This is an example of how to replace a MetaClass to adjust the default behavior. Each groovy object has a metaClass that is used to manage the dynamic nature of the language. This class intercepts calls to groovy objects to ensure that the appropriate grooviness can be added. For example, when an object is constructed, the MetaClass's invokeConstructor()is called.  One feature of the invokeConstructor allows us to create groovy objects using a map argument to set the properties of the object (new X([prop1: value1, prop2: value2])).

These solutions perform complete replacements, where as a more scoped solution can be found at Using the Proxy Meta Class.

InvokeHelper Solution 

This technique installs the meta class at runtime using the InvokerHelper to gain access to the registry which allows us to change the meta class instance that is in use. The behaviour for objects created before the change depends on whether they are Java or Groovy objects.  Groovy objects "cache" their metaclass, so once they're created, changing the registry has no effect.  However, Java objects don't have a cache, so accesses to them always start with a trip to the registry, meaning any registry changes affect existing and new instances alike.

This sample code overrides the invokeMethod method to augment the behavior but there are other options that you can choose from like set and getAttribute, invokeStaticMethod and invokeConstructor. The complete list can be found in the Groovy's source release in "src/main/groovy/lang/DelegatingMetaClass.java".

import org.codehaus.groovy.runtime.InvokerHelper

class DelegatingMetaClassInvokeHelperTest extends GroovyTestCase
{
    void testReplaceMetaClass()
    {
        /*
         * Constructing first instance before meta class replacment
         * is made.
         */
        def firstInstance = "first"
        assertEquals "first", firstInstance.toString()

        def myMetaClass = new MyDelegatingMetaClass(String.class)
        InvokerHelper.metaRegistry.setMetaClass(String.class, myMetaClass)

        /*
         * Constructing second instance after meta class replacment
         * is made.
         */
        def secondInstance = "second"

        /*
         * Since we are replacing a meta class at the class level
         * we are changing the behavior of the first and second
         * instance of the string.
         */
        assertEquals "changed first", firstInstance.toString()
        assertEquals "changed second", secondInstance.toString()
    }
}

class MyDelegatingMetaClass extends groovy.lang.DelegatingMetaClass
{
    MyDelegatingMetaClass(final Class aclass)
    {
        super(aclass);
        initialize()
    }

    public Object invokeMethod(Object a_object, String a_methodName, Object[] a_arguments)
    {
        return "changed ${super.invokeMethod(a_object, a_methodName, a_arguments)}"
    }
}

Package Name Convention Solution
This second solution offers a more consistent augmentation of existing classes. There are no risks of unpredictable results from methods. The idea is that any package.class can have a custom meta class loaded at startup time by placing it into a well known package with a well known name.

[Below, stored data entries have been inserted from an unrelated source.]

(** Load-locked, then store-conditional.  [AXP_LDL_L] and [AXP_LDQ_L]
    record the lock in their descriptor only ([lockFlagPending] true,
    and the virtual address as both the virtual and the physical lock
    address) and leave the CPU's [lockFlag] as it was; a
    store-conditional executed next therefore succeeds or fails by the
    [lockFlag] from before the load-locked, whatever the two
    addresses. *)
Theorem load_locked_then_store_conditional m a1 a2 i1 i2 :
  M.instrs m !! a1 = Some i1 ->
  M.instrs m !! a2 = Some i2 ->
  a1 <> a2 ->
  (exists m1 m2 j1 j2,
     AXP_LDL_L m (Some a1) = Some (NoException, m1)
     /\ AXP_STL_C m1 (Some a2) = Some (NoException, m2)
     /\ CPU.lockFlag (M.cpu m1) = CPU.lockFlag (M.cpu m)
     /\ M.instrs m2 !! a1 = Some j1
     /\ Ins.lockFlagPending j1 = true
     /\ Ins.lockPhysAddrPending j1 = effective_va i1
     /\ Ins.lockVirtAddrPending j1 = effective_va i1
     /\ M.instrs m2 !! a2 = Some j2
     /\ Ins.destv j2 = (if CPU.lockFlag (M.cpu m) then 1 else 0))
  /\ (exists m1 m2 j1 j2,
        AXP_LDQ_L m (Some a1) = Some (NoException, m1)
        /\ AXP_STQ_C m1 (Some a2) = Some (NoException, m2)
        /\ CPU.lockFlag (M.cpu m1) = CPU.lockFlag (M.cpu m)
        /\ M.instrs m2 !! a1 = Some j1
        /\ Ins.lockFlagPending j1 = true
        /\ Ins.lockPhysAddrPending j1 = effective_va i1
        /\ Ins.lockVirtAddrPending j1 = effective_va i1
        /\ M.instrs m2 !! a2 = Some j2
        /\ Ins.destv j2 = (if CPU.lockFlag (M.cpu m) then 1 else 0)).
Proof.
  intros H1 H2 Hne. split.
  - assert (Hd : deref m (Some a1) = Some i1) by exact H1.
    unfold AXP_LDL_L, retire. rewrite Hd. simpl.
    step_store H1. step_store Hi. step_store Hi0. step_store Hi1. step_store Hi2.
    assert (H2' : M.instrs m4 !! a2 = Some i2).
    { rewrite Ho3, Ho2, Ho1, Ho0, Ho by congruence. exact H2. }
    destruct (STx_C_eq m4 a2 i2 H2') as [HL _].
    eexists _, _, _, _. split; [reflexivity |]. split; [exact HL |].
    split; [congruence |]. simpl.
    split; [rewrite lookup_insert_ne by congruence; exact Hi3 |].
    repeat (split; [reflexivity |]).
    split; [apply lookup_insert_eq |].
    simpl. replace (CPU.lockFlag (M.cpu m4)) with (CPU.lockFlag (M.cpu m)) by congruence.
    reflexivity.
  - assert (Hd : deref m (Some a1) = Some i1) by exact H1.
    unfold AXP_LDQ_L, retire. rewrite Hd. simpl.
    step_store H1. step_store Hi. step_store Hi0. step_store Hi1. step_store Hi2.
    assert (H2' : M.instrs m4 !! a2 = Some i2).
    { rewrite Ho3, Ho2, Ho1, Ho0, Ho by congruence. exact H2. }
    destruct (STx_C_eq m4 a2 i2 H2') as [_ HQ].
    eexists _, _, _, _. split; [reflexivity |]. split; [exact HQ |].
    split; [congruence |]. simpl.
    split; [rewrite lookup_insert_ne by congruence; exact Hi3 |].
    repeat (split; [reflexivity |]).
    split; [apply lookup_insert_eq |].
    simpl. replace (CPU.lockFlag (M.cpu m4)) with (CPU.lockFlag (M.cpu m)) by congruence.
    reflexivity.
Qed.

End Ebox_more.

(** ** The scheduler pass *)

Section Scheduler_more.

Context {K : Constants} {X : Externals} {C : Scheduler_callees}.

Lemma get_lq_in_range m ii :
  length (CPU.lq (M.cpu m)) = Z.to_nat AXP_MBOX_QUEUE_LEN ->
  0 <= ii < AXP_MBOX_QUEUE_LEN -> is_Some (get_lq m ii).
Proof.
  intros Hlen Hii. unfold get_lq.
  destruct (Z.leb_spec 0 ii); [| lia].
  apply lookup_lt_is_Some_2. lia.
Qed.

(** An idle pass.  When no load-queue entry is [Initial] or
    [LQComplete] and no store-queue entry is in one of the three states
    the second loop matches ([Initial], [LQReadPending],
    [LQReadable]), [AXP_21264_Mbox_Process_Q] returns the machine it
    was given, whatever the functions it would call do.  In particular
    a load waiting in [LQReadPending] and a store in [SQWritePending]
    or [SQComplete] are not advanced by a pass. *)
Theorem Process_Q_idle m :
  queue_len_ok -> cpu_wf (M.cpu m) ->
  nothing_actionable m = true ->
  AXP_21264_Mbox_Process_Q m = Some m.
Proof.
  intros HK (Hlq & Hsq & _ & _) Hidle.
  pose proof HK as HK'. unfold queue_len_ok in HK'.
  unfold nothing_actionable in Hidle. apply andb_true_iff in Hidle.
  destruct Hidle as [Hl Hs]. rewrite forallb_forall in Hl, Hs.
  unfold AXP_21264_Mbox_Process_Q, for_rangeM.
  rewrite (u32_queue_len HK).
  rewrite iterate_fromM_fixed.
  - simpl. apply iterate_fromM_fixed. intros j Hj. unfold Process_Q_sq.
    destruct (get_sq_in_range m j Hsq) as [e He]; [lia |].
    rewrite He. simpl. specialize (Hs e (get_sq_elem m j e He)).
    destruct (Q.state e); simpl in Hs; try discriminate; reflexivity.
  - intros j Hj. unfold Process_Q_lq, AXP_21264_Mbox_LQ_Pending.
    destruct (get_lq_in_range m j Hlq) as [e He]; [lia |].
    rewrite He. simpl. specialize (Hl e (get_lq_elem m j e He)).
    destruct (Q.state e) eqn:Est; simpl in Hl; try discriminate; simpl;
      rewrite He; simpl; rewrite Est; reflexivity.
Qed.

End Scheduler_more.

(** ** Reset and the main path of a load *)

Section Reset_and_hit.

Context {K : Constants} {X : Externals}.

(** After a reset both queues are empty.  On a CPU whose queue arrays
    have [AXP_MBOX_QUEUE_LEN] slots, every load- and store-queue slot
    is [QNotInUse] after [AXP_21264_Mbox_Init], with a NULL descriptor
    pointer, value and virtual address 0 and both flags false; so on
    any machine built on the reset CPU no store is in process for the
    forwarding loop and no entry is actionable for the scheduler. *)
Theorem Mbox_Init_queues_empty (cpu : CPU.t) :
  length (CPU.lq cpu) = Z.to_nat AXP_MBOX_QUEUE_LEN ->
  length (CPU.sq cpu) = Z.to_nat AXP_MBOX_QUEUE_LEN ->
  let cpu' := snd (AXP_21264_Mbox_Init cpu) in
  (forall (ii : nat) (e : Q.t),
     CPU.lq cpu' !! ii = Some e \/ CPU.sq cpu' !! ii = Some e ->
     Q.state e = QNotInUse /\ Q.instr e = None /\ Q.value e = 0
     /\ Q.virtAddress e = 0 /\ Q.IOflag e = false /\ Q.lockCond e = false)
  /\ forall m, M.cpu m = cpu' ->
       no_store_in_process m = true /\ nothing_actionable m = true.
Proof.
  intros Hlq Hsq cpu'.
  assert (Hslot : forall (q : list Q.t) (ii : nat) (e : Q.t),
             length q = Z.to_nat AXP_MBOX_QUEUE_LEN ->
             init_array 0 AXP_MBOX_QUEUE_LEN init_queue_entry q !! ii = Some e ->
             exists e0, e = init_queue_entry e0).
  { intros q ii e Hlen Hlook. rewrite init_array_lookup in Hlook by lia.
    destruct (decide _) as [Hin | Hout].
    - destruct (q !! ii) as [e0 |]; [| discriminate].
      injection Hlook as <-. exists e0. reflexivity.
    - apply lookup_lt_Some in Hlook. lia. }
  assert (Hall : forall (ii : nat) (e : Q.t),
             CPU.lq cpu' !! ii = Some e \/ CPU.sq cpu' !! ii = Some e ->
             exists e0, e = init_queue_entry e0).
  { intros ii e [H | H]; [apply (Hslot (CPU.lq cpu) ii) | apply (Hslot (CPU.sq cpu) ii)];
      assumption. }
  split.
  - intros ii e H. destruct (Hall ii e H) as [e0 ->]. repeat split.
  - intros m Hm. unfold no_store_in_process, nothing_actionable.
    rewrite Hm. rewrite andb_true_iff, !forallb_forall.
    split; [| split]; intros e Hin; apply list_elem_of_In in Hin;
      apply list_elem_of_lookup_1 in Hin; destruct Hin as [ii Hii];
      (destruct (Hall ii e) as [e0 ->]; [auto | reflexivity]).
Qed.

Lemma set_load_len_same_sq m entry L ins m1 :
  set_load_len m entry L ins = Some m1 ->
  CPU.sq (M.cpu m1) = CPU.sq (M.cpu m).
Proof.
  unfold set_load_len.
  destruct (Ins.opcode ins); try (intros [= <-]; reflexivity).
  unfold store_instr. destruct (Q.instr L) as [a |]; simpl; [| discriminate].
  destruct (M.instrs m !! a); simpl; [| discriminate].
  destruct (negb _); intros [= <-]; reflexivity.
Qed.
(** *** Lines 439-444 and 491-672: the plain and the coerced fields *)

(** X10. Once the pass has got to its assignment (as every pass that
    returns has), each field assigned outright holds the resolver's
    answer for its path exactly as given, with no decoding
    ([air_control_is_on], for one, holds the blower speed level
    itself), and each field assigned through [bool] holds the truth
    value of the answer. *)
Theorem plain_fields_hold_the_answer
    (now : tzinfo -> datetime) (tz : tzinfo) (state : value) (self : Vehicle) :
  let after := state_of (update_ccs2 now tz state self) in
  (forall p a, In (p, a) pass_through_fields -> gets_to a now tz state self ->
               getattr after a = get_child_value state p) /\
  (forall p a, In (p, a) coerced_fields -> gets_to a now tz state self ->
               getattr after a = VBool (truthy (get_child_value state p))).
Proof.
  intros after. subst after. split.
  - intros p a Hin Hto. now apply pass_through_value.
  - intros p a Hin Hto. now apply coerced_value.
Qed.

(** *** Lines 283-308 and 674-692: reading the location back *)

Lemma is_None_false (v : value) : v <> VNone -> is_None v = false.
Proof. destruct v; [contradiction | reflexivity ..]. Qed.

(** X11. The getter [location] answers (longitude, latitude), the
    reverse of the order in which the setter takes them: after
    [location = (lat, lon, t)] it answers [(lon, lat)]. After a pass
    over a document whose latitude is true, that has got to line 688
    with the time [t] of the fix, [location] answers the document's
    (Longitude, Latitude), and [location_latitude],
    [location_longitude] and [location_last_updated_at] answer the
    latitude, the longitude and [t]. *)
Theorem location_reads_longitude_first
    (now : tzinfo -> datetime) (tz : tzinfo) (state : value) (self : Vehicle) :
  (forall lat lon t,
     let set := state_of (location_setter (lat, lon, t) self) in
     (location_setter (lat, lon, t) ;; Get.location) self = (set, inr (lon, lat))) /\
  (forall t,
     truthy (get_child_value state "Location.GeoCoord.Latitude") = true ->
     location_last_updated_at tz state = inr t ->
     gets_to "_location_latitude" now tz state self ->
     let after := state_of (update_ccs2 now tz state self) in
     let latitude := get_child_value state "Location.GeoCoord.Latitude" in
     let longitude := get_child_value state "Location.GeoCoord.Longitude" in
     Get.location after = (after, inr (longitude, latitude)) /\
     Get.location_latitude after = (after, inr latitude) /\
     Get.location_longitude after = (after, inr longitude) /\
     Get.location_last_updated_at after = (after, inr t)).
Proof.
  split.
  - intros lat lon t set. subst set. reflexivity.
  - intros t Hlat Et Hto after latitude longitude. subst after latitude longitude.
    pose proof (location_written now tz state self t Hlat Hto Et) as E.
    unfold location_of in E. injection E as Elat Elon Et'.
    unfold Get.location, Get.location_latitude, Get.location_longitude,
      Get.location_last_updated_at, bind, read, ret.
    now rewrite Elat, Elon, Et'.
Qed.

(** X12. The time of the fix. When the latitude is true and the
    document has a Location.TimeStamp, the pass, once it has got to
    line 674, stores as the time of the fix the datetime built from
    [int] of Year, Mon, Day, Hour, Min and Sec in the given timezone.
    When that datetime cannot be built (a component is missing, so that
    [int(None)] raises TypeError, or they name no date), the pass raises
    that exception and neither the location nor [data] is updated. *)
Theorem fix_time_from_the_timestamp
    (now : tzinfo -> datetime) (tz : tzinfo) (state : value) (self : Vehicle) :
  let run := update_ccs2 now tz state self in
  let timestamp := get_child_value state "Location.TimeStamp" in
  let latitude := get_child_value state "Location.GeoCoord.Latitude" in
  let longitude := get_child_value state "Location.GeoCoord.Longitude" in
  truthy latitude = true ->
  gets_to "_location_latitude" now tz state self ->
  (timestamp <> VNone ->
   forall y mo d h mi s t,
     py_int (get_child_value timestamp "Year") = inr y ->
     py_int (get_child_value timestamp "Mon") = inr mo ->
     py_int (get_child_value timestamp "Day") = inr d ->
     py_int (get_child_value timestamp "Hour") = inr h ->
     py_int (get_child_value timestamp "Min") = inr mi ->
     py_int (get_child_value timestamp "Sec") = inr s ->
     datetime_new y mo d h mi s tz = inr t ->
     t = mk_datetime y mo d h mi s tz /\
     location_of (state_of run) = (latitude, longitude, VDatetime t)) /\
  (forall e, location_last_updated_at tz state = inl e ->
             snd run = inl e /\
             location_of (state_of run) = location_of self /\
             getattr (state_of run) "data" = getattr self "data") /\
  (timestamp <> VNone -> get_child_value timestamp "Year" = VNone ->
   location_last_updated_at tz state = inl TypeError).
Proof.
  intros run timestamp latitude longitude Hlat Hto.
  subst run timestamp latitude longitude. split; [| split].
  - intros Hts y mo d h mi s t Ey Emo Ed Eh Emi Es Et. split.
    + revert Et. unfold datetime_new.
      destruct (negb _); [discriminate |].
      destruct (_ && _); [| discriminate]. now intros [= <-].
    + apply location_written; [exact Hlat | exact Hto |].
      unfold location_last_updated_at. cbv zeta.
      rewrite (is_None_false _ Hts). cbn [negb].
      rewrite Ey, Emo, Ed, Eh, Emi, Es. cbn [ebind]. now rewrite Et.
  - intros e Ee.
    destruct (pass_stops_clean 55 _ e now tz state self eq_refl Hto) as (Hout & Hkeep).
    { intros s. unfold stmt_location. rewrite Hlat.
      unfold call, bind, lift. now rewrite Ee. }
    split; [exact Hout |].
    unfold location_of. now rewrite !Hkeep by reflexivity.
  - intros Hts Hy. unfold location_last_updated_at. cbv zeta.
    rewrite (is_None_false _ Hts), Hy. reflexivity.
Qed.
(** * Programmatic tool calling: the MCP bridge, the sandbox monitor,
      the context filter and the savings accountant

    A shallow embedding of the TypeScript sources
    ([lib/tool-wrapper.ts], the package's [sandbox] and [context-manager])
    together with the properties the specification states about them.

    JavaScript values are modelled as a tree type; numbers are the integers
    plus [NaN]; strings are held in UTF-8, and their [length] counts
    UTF-16 code units as JavaScript does; an object is its list of own
    enumerable properties in insertion order (keys are unique, integer-like
    keys are not reordered).  The platform functions whose full behaviour
    the code does not depend on, [JSON.parse], the string-to-number
    conversion and the locale's number format, are fields of the class
    [Platform]; general theorems hold for every platform, closed examples
    run on [model_platform]. *)

From Stdlib Require Import Ascii.
From stdpp Require Import gmap strings list pretty sorting.

#[local] Set Warnings "-register-all".
#[local] Open Scope string_scope.

(* ================================================================== *)
(** * Part I: JavaScript values and built-ins                          *)
(* ================================================================== *)

Inductive jsnum : Type :=
| NaN
| Num (z : Z).

(** [VArr elems own]: an array with its elements and the named properties
    that were assigned to it ([parsed.success = true] on a parsed array). *)
Inductive value : Type :=
| VUndefined
| VNull
| VBool (b : bool)
| VNum (n : jsnum)
| VStr (s : string)
| VArr (elems : list value) (own : list (string * value))
| VObj (fields : list (string * value)).

Abbreviation Arr l := (VArr l []).
Abbreviation VInt z := (VNum (Num z)).
(** * Expensify auto-login: the code-acquisition protocol

    A shallow embedding of [email-monitor.ts], [auto-login.ts] and of
    [WebAutomation.enterEmail] ([web-automation.ts]), followed by the
    properties of the mailbox poller, of the code extraction rules and of the
    orchestration that the specification states.

    Conventions of the embedding:
    - a JavaScript string is the list of its UTF-16 code units;
    - a [Date] is its [getTime()] value, milliseconds as an integer;
    - a promise is the value it settles with (resolved, rejected, or never
      settled);
    - the event emitters of the IMAP client are a list of events in the order
      in which their handlers run to completion. *)

From Stdlib Require Import List ZArith NArith Lia Bool Ascii String.
Import ListNotations.

Set Implicit Arguments.

(* ================================================================== *)
(** ** JavaScript strings *)

(** UTF-16 code units. *)
Definition jsstring : Type := list N.

Module Js.

(** An ASCII literal of the source as a JavaScript string. *)
Definition lit (s : string) : jsstring :=
  map N_of_ascii (list_ascii_of_string s).

(** [ToBoolean] on a string: only the empty string is falsy. *)
Definition truthy (s : jsstring) : bool :=
  match s with [] => false | _ :: _ => true end.

(** [a || b] where [a] may be [undefined] (or [false]) and [b] is a string. *)
Definition orElse (a : option jsstring) (b : jsstring) : jsstring :=
  match a with
  | Some s => if truthy s then s else b
  | None => b
  end.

    groovy.runtime.metaclass.[YOURPACKAGE].[YOURCLASS]MetaClass

So your class Foo in package "bar" could have a custom meta class FooMetaClass in package "groovy.runtime.metaclass.bar".

The following example shows how we can change the behavior of the String class. Firstly the custom meta class, similar to the implementation above except that it needs a MetaClassRegistry argument in its constructor.

package groovy.runtime.metaclass.java.lang

class StringMetaClass extends groovy.lang.DelegatingMetaClass
{
    StringMetaClass(MetaClass delegate)
    {
        super(delegate);
    }

    public Object invokeMethod(Object a_object, String a_methodName, Object[] a_arguments)
    {
        return "changed ${super.invokeMethod(a_object, a_methodName, a_arguments)}"
    }
}

The actual class that uses the enhanced features is now very simple. Notice that there are no extra imports or any work with the meta class. The mere package and name of the class tells the groovy runtime to use the custom meta class.

class DelegatingMetaClassPackageImpliedTest extends GroovyTestCase
{
    void testReplaceMetaClass()
    {
        assertEquals "changed hello world", "hello world".toString()
    }
}

Precedence

So what would happen if you used both techniques. Assume that the package convention class exists in your class path and you create and set another meta class. The answer is that the last setMetaClass that you did applies to the usages of all instance of the effected type.